- **Aim of the exercise**
Repeat nothing but the lines below running from the one containing "Theorem full_name_determines_names (p" to the one containing "names are equal. *)". Keep both end lines.

*** Source data Section Begins ***

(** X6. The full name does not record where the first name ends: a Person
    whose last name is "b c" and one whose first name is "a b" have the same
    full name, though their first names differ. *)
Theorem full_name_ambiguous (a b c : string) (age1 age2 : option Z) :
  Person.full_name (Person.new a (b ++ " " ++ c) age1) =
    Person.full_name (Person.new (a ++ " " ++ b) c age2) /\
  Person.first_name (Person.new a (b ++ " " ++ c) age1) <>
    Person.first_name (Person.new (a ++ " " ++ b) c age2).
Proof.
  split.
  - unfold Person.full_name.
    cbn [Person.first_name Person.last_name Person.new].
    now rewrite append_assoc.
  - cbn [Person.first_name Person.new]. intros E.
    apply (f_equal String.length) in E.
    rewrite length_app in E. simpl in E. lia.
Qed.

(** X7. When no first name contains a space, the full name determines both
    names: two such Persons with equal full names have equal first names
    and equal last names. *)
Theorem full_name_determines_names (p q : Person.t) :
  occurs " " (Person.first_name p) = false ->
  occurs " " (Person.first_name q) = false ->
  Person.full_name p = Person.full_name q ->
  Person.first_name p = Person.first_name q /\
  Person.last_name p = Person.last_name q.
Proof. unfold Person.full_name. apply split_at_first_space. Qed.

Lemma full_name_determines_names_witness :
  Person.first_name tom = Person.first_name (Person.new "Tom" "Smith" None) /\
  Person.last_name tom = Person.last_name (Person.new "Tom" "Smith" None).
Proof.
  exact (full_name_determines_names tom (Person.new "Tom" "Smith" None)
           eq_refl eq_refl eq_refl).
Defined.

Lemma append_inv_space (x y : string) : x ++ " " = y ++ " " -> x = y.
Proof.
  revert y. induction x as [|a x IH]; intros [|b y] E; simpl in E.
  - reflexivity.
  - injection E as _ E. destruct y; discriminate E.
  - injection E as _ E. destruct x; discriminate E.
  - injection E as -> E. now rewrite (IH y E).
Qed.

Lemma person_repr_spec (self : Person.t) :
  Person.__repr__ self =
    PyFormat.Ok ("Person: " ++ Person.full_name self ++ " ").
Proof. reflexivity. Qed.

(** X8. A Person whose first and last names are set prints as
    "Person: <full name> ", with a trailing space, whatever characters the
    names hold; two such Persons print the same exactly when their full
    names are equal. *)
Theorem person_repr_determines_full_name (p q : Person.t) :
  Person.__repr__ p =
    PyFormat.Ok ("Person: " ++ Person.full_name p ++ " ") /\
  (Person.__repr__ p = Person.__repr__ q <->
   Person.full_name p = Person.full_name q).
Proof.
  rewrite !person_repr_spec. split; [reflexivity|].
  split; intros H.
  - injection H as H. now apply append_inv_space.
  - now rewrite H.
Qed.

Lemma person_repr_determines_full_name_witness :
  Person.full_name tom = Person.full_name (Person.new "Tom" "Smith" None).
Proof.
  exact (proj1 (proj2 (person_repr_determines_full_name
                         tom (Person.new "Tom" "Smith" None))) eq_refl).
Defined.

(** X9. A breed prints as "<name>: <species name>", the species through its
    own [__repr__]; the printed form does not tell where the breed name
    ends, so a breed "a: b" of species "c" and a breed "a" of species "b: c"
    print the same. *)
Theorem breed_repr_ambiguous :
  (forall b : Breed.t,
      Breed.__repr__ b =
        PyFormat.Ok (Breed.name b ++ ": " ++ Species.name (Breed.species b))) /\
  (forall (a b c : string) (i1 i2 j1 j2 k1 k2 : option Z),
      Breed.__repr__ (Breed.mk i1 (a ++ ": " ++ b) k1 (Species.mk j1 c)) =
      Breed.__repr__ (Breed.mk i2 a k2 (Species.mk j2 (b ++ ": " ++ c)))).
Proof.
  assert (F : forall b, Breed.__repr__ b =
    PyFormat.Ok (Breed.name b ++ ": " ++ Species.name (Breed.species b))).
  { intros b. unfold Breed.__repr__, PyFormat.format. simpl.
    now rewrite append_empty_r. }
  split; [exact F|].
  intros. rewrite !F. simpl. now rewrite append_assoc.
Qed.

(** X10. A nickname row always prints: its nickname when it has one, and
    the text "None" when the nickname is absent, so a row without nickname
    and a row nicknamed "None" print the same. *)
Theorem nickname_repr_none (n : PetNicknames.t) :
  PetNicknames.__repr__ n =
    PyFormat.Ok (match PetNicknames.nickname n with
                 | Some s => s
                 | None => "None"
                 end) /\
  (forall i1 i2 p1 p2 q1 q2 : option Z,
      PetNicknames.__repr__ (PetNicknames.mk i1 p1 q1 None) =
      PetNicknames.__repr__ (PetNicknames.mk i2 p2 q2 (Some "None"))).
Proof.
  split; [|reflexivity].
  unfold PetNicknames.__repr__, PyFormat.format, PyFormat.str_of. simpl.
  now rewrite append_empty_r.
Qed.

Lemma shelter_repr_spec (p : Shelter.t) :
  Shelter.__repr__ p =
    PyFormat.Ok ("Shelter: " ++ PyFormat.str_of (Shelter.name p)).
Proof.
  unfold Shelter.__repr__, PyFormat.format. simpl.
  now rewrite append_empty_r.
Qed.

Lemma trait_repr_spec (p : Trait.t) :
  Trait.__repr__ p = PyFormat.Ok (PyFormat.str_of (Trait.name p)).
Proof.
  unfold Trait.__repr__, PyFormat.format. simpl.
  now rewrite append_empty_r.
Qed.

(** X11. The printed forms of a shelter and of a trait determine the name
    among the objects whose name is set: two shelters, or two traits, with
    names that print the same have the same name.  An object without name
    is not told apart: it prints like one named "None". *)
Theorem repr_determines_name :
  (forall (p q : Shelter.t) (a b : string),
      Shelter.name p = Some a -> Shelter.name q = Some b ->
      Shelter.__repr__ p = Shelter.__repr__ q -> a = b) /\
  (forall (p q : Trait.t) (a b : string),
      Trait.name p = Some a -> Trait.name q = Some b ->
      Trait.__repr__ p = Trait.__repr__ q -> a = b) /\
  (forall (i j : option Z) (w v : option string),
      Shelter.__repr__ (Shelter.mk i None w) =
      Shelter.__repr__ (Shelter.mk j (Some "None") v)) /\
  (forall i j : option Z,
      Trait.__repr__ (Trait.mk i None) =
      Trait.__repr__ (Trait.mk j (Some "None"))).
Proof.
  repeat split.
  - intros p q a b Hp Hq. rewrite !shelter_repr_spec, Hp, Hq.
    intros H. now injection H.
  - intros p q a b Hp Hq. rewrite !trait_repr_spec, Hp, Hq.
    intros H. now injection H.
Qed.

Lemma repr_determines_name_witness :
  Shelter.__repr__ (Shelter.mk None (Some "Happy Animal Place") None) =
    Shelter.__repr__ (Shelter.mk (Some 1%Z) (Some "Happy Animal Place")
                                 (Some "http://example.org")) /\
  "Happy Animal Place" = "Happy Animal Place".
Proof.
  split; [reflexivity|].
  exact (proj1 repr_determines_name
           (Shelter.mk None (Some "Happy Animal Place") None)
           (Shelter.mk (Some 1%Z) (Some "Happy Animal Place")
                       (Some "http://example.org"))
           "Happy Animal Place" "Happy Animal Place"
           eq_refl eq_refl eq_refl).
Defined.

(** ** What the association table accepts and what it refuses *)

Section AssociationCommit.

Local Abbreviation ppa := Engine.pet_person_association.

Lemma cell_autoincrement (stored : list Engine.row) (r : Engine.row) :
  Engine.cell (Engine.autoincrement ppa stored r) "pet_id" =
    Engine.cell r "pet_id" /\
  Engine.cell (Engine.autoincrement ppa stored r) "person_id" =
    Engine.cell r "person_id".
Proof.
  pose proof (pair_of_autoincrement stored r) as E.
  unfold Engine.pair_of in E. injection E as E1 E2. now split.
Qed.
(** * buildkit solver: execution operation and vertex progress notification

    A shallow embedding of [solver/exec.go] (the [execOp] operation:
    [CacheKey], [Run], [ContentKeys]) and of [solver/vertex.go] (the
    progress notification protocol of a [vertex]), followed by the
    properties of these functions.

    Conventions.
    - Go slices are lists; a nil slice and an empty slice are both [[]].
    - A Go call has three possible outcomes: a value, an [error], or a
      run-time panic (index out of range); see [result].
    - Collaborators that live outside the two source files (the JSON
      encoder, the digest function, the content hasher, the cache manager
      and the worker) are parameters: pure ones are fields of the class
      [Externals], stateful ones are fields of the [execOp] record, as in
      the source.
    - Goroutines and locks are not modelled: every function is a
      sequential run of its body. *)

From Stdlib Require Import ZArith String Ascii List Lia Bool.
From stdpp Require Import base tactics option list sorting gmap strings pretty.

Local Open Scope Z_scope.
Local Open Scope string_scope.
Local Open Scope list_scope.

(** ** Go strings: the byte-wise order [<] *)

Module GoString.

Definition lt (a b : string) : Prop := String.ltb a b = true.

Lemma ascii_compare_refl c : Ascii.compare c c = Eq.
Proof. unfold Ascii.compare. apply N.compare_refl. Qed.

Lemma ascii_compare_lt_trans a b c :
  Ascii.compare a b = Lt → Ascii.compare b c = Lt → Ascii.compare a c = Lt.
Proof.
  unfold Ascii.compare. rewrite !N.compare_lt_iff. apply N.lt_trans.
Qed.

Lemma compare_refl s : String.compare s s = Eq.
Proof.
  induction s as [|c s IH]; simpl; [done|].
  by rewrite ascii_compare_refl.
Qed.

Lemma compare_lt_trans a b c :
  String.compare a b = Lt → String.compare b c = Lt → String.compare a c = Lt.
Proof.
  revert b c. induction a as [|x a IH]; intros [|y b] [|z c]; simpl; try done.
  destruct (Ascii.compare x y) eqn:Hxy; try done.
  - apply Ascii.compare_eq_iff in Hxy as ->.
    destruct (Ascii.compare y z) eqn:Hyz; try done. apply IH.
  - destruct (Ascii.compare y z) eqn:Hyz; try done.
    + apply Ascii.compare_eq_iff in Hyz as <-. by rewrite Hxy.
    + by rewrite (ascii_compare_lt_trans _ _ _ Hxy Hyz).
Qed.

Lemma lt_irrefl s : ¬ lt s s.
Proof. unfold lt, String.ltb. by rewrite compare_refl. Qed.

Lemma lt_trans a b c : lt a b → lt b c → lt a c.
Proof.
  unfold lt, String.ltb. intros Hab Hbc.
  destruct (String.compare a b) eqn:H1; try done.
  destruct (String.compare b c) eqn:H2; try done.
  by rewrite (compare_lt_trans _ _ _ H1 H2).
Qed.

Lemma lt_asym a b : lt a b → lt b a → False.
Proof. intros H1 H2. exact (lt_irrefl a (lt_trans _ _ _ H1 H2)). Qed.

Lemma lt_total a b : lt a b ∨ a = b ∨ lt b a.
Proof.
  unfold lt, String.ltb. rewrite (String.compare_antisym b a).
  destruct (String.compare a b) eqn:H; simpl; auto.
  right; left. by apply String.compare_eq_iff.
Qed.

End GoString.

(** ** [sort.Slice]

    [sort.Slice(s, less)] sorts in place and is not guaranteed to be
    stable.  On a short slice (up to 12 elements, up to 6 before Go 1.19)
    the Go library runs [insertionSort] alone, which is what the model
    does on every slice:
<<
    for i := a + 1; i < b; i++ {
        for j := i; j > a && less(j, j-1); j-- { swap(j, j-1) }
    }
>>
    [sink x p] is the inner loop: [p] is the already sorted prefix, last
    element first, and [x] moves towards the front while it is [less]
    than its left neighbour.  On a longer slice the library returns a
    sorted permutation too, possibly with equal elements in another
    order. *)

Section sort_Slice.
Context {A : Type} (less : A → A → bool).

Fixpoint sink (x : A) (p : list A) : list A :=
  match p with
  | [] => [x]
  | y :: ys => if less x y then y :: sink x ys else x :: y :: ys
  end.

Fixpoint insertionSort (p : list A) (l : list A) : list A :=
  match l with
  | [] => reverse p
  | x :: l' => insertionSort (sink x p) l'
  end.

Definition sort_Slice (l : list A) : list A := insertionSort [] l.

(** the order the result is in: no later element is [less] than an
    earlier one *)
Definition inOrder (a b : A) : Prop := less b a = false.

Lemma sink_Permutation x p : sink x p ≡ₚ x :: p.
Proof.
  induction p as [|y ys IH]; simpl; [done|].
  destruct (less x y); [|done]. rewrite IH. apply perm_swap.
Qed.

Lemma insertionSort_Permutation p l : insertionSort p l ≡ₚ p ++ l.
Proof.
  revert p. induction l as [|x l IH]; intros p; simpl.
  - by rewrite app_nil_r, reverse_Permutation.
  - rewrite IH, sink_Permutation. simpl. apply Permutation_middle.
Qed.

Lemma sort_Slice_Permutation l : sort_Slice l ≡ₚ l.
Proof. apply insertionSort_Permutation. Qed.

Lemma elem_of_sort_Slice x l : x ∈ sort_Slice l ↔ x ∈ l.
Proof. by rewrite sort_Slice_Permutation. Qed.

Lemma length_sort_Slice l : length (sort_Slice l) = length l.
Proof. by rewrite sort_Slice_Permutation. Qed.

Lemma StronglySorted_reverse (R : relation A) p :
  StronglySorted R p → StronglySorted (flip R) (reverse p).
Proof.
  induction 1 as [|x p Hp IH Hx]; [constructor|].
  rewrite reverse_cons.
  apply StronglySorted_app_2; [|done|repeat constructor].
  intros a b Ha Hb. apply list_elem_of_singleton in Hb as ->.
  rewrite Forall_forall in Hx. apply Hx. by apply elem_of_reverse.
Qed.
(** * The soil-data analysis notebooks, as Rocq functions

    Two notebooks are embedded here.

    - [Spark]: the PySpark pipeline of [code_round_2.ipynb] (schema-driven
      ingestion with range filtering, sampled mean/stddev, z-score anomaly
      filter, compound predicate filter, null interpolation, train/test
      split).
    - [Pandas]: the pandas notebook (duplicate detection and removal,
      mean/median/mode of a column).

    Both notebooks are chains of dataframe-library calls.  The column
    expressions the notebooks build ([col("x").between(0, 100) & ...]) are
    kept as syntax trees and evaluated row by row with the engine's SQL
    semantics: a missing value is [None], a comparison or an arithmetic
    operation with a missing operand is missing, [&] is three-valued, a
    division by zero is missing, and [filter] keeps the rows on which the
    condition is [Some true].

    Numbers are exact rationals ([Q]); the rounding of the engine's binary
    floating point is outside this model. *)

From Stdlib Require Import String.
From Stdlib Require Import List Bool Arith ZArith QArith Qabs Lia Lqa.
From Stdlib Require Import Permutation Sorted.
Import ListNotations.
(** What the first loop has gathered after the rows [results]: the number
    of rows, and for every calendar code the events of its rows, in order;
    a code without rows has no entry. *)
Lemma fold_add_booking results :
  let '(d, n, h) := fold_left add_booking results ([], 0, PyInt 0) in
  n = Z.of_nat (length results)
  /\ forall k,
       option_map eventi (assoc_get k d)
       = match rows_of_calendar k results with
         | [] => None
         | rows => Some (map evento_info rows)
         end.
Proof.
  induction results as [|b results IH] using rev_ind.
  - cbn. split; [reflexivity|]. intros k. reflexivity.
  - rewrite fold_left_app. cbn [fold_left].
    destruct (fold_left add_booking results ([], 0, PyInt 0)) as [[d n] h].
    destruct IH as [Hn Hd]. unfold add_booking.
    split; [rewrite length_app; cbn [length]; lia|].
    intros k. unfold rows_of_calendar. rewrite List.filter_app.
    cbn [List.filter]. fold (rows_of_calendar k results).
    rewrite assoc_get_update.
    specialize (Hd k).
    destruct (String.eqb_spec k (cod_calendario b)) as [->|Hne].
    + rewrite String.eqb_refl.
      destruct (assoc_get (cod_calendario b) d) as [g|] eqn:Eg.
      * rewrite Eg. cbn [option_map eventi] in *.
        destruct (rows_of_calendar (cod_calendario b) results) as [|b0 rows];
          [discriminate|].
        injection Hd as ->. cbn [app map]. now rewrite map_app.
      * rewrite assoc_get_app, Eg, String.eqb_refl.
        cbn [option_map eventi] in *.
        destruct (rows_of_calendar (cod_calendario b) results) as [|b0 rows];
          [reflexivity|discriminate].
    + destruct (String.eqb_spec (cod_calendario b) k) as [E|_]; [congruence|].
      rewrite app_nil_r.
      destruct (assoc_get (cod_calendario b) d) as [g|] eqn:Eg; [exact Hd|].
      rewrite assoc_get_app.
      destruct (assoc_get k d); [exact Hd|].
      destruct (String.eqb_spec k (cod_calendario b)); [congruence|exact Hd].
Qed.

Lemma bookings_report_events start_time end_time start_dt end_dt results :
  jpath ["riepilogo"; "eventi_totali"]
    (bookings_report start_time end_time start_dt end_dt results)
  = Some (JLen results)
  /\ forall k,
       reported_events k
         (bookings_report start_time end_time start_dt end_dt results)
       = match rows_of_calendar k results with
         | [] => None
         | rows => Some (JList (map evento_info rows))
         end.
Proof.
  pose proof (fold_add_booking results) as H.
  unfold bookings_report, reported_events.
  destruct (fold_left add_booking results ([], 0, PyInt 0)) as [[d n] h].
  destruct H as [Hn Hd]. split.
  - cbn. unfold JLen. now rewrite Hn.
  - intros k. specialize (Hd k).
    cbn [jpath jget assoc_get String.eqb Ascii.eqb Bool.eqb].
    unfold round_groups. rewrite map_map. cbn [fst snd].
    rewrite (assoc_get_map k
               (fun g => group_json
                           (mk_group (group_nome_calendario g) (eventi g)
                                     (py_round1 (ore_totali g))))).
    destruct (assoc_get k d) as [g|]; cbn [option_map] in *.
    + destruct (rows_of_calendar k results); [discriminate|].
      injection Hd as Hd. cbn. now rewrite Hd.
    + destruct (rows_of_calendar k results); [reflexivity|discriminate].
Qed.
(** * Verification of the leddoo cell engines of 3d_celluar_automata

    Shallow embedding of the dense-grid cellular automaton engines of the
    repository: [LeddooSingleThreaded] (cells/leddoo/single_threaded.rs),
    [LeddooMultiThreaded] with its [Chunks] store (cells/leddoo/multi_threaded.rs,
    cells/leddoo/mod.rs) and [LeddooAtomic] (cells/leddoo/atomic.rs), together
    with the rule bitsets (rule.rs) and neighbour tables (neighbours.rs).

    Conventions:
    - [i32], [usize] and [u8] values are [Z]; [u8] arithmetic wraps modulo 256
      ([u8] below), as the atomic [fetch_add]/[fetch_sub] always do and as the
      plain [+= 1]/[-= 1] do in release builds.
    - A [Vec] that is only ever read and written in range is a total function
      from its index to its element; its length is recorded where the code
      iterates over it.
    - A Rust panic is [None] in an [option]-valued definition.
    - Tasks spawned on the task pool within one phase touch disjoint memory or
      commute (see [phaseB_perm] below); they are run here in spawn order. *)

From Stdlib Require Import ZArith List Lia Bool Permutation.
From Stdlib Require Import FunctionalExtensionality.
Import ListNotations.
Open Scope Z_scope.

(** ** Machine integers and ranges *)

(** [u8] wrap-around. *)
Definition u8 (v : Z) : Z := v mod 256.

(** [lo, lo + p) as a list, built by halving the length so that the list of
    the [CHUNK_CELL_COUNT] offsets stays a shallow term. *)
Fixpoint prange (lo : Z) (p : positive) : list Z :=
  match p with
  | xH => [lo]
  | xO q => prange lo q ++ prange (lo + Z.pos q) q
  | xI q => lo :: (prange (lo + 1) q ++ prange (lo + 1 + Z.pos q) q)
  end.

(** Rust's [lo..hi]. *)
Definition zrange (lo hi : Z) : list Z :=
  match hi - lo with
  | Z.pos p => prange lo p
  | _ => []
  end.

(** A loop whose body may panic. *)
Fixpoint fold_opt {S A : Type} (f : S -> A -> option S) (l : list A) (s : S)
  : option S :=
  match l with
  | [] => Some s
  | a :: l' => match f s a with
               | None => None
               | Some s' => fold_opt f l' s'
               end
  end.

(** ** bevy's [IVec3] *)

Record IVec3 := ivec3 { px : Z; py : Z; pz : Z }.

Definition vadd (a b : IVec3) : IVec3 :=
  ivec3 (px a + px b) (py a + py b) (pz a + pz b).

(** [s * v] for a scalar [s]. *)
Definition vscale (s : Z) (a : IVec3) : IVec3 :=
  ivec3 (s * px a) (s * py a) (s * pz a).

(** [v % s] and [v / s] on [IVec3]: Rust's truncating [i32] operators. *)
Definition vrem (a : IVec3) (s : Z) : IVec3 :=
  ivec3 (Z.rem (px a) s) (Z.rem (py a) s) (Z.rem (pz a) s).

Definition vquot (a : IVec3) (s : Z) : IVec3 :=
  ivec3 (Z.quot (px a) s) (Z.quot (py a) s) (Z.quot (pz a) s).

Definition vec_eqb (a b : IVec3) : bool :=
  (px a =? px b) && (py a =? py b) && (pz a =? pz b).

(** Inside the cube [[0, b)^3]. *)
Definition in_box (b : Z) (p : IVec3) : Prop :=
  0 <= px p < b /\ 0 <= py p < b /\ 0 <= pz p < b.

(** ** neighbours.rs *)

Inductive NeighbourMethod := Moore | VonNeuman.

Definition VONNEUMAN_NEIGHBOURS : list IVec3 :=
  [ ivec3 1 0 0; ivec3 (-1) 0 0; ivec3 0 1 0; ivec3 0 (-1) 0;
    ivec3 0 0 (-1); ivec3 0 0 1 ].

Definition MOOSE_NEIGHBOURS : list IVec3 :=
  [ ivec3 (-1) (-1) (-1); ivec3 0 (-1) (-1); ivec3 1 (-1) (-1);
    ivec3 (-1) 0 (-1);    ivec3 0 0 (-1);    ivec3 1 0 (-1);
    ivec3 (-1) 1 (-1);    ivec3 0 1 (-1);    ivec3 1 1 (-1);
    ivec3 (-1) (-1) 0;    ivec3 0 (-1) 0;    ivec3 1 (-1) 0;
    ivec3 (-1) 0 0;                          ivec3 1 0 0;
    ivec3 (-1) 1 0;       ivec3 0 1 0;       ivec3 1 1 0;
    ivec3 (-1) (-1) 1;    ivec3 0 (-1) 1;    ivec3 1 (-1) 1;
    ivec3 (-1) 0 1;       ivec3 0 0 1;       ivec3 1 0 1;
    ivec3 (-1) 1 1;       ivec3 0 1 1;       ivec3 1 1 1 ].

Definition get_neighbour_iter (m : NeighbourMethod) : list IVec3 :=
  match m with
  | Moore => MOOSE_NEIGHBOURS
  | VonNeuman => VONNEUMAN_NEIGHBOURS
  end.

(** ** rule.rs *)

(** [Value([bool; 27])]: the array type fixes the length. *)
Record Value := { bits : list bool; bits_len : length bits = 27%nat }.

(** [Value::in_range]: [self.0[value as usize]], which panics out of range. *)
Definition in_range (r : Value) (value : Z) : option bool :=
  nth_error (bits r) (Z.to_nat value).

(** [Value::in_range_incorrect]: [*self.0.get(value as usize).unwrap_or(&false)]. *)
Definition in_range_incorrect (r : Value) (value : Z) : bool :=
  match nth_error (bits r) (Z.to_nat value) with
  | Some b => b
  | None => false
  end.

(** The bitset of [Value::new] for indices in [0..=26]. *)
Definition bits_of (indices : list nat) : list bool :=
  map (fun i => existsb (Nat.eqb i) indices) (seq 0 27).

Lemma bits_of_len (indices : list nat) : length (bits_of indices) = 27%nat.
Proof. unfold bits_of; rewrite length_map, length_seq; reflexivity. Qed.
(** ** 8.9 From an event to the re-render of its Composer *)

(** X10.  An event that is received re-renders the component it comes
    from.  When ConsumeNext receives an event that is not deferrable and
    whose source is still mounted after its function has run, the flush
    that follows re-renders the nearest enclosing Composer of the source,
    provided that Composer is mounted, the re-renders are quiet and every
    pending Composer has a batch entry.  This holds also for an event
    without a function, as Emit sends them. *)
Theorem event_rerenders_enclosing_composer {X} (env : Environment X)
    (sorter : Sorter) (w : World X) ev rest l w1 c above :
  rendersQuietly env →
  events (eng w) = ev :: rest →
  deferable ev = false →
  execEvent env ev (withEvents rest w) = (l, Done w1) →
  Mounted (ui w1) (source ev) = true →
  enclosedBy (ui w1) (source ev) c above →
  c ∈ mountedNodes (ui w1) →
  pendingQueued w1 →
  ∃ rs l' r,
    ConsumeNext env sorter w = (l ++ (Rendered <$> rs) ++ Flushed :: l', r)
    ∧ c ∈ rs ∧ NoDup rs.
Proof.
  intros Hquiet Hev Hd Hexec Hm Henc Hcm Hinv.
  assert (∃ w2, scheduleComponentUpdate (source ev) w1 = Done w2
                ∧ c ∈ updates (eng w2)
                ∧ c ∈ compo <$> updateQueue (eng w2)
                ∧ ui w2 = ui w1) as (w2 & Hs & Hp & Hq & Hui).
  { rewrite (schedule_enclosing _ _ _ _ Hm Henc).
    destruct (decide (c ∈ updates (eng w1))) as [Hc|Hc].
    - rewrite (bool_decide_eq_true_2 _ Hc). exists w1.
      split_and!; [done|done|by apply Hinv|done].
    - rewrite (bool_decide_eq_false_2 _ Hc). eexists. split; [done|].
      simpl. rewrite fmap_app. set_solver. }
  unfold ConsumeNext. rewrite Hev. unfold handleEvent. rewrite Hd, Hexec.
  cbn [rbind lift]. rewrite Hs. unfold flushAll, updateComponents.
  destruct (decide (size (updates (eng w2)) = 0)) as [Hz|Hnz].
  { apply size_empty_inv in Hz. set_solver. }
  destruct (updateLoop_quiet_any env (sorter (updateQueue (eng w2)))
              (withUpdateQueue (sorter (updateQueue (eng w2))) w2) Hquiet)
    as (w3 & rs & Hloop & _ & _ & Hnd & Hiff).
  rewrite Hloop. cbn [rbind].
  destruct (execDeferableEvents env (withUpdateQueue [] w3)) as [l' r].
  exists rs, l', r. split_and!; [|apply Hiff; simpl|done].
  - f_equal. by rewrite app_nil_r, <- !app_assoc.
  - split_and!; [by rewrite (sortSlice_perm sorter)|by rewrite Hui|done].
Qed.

*** Source data Section Ends ***

- **Exercise result**
Theorem full_name_determines_names (p q : Person.t) :
  occurs " " (Person.first_name p) = false ->
  occurs " " (Person.first_name q) = false ->
  Person.full_name p = Person.full_name q ->
  Person.first_name p = Person.first_name q /\
  Person.last_name p = Person.last_name q.
Proof. unfold Person.full_name. apply split_at_first_space. Qed.

Lemma full_name_determines_names_witness :
  Person.first_name tom = Person.first_name (Person.new "Tom" "Smith" None) /\
  Person.last_name tom = Person.last_name (Person.new "Tom" "Smith" None).
Proof.
  exact (full_name_determines_names tom (Person.new "Tom" "Smith" None)
           eq_refl eq_refl eq_refl).
Defined.

Lemma append_inv_space (x y : string) : x ++ " " = y ++ " " -> x = y.
Proof.
  revert y. induction x as [|a x IH]; intros [|b y] E; simpl in E.
  - reflexivity.
  - injection E as _ E. destruct y; discriminate E.
  - injection E as _ E. destruct x; discriminate E.
  - injection E as -> E. now rewrite (IH y E).
Qed.

Lemma person_repr_spec (self : Person.t) :
  Person.__repr__ self =
    PyFormat.Ok ("Person: " ++ Person.full_name self ++ " ").
Proof. reflexivity. Qed.

(** X8. A Person whose first and last names are set prints as
    "Person: <full name> ", with a trailing space, whatever characters the
    names hold; two such Persons print the same exactly when their full
    names are equal. *)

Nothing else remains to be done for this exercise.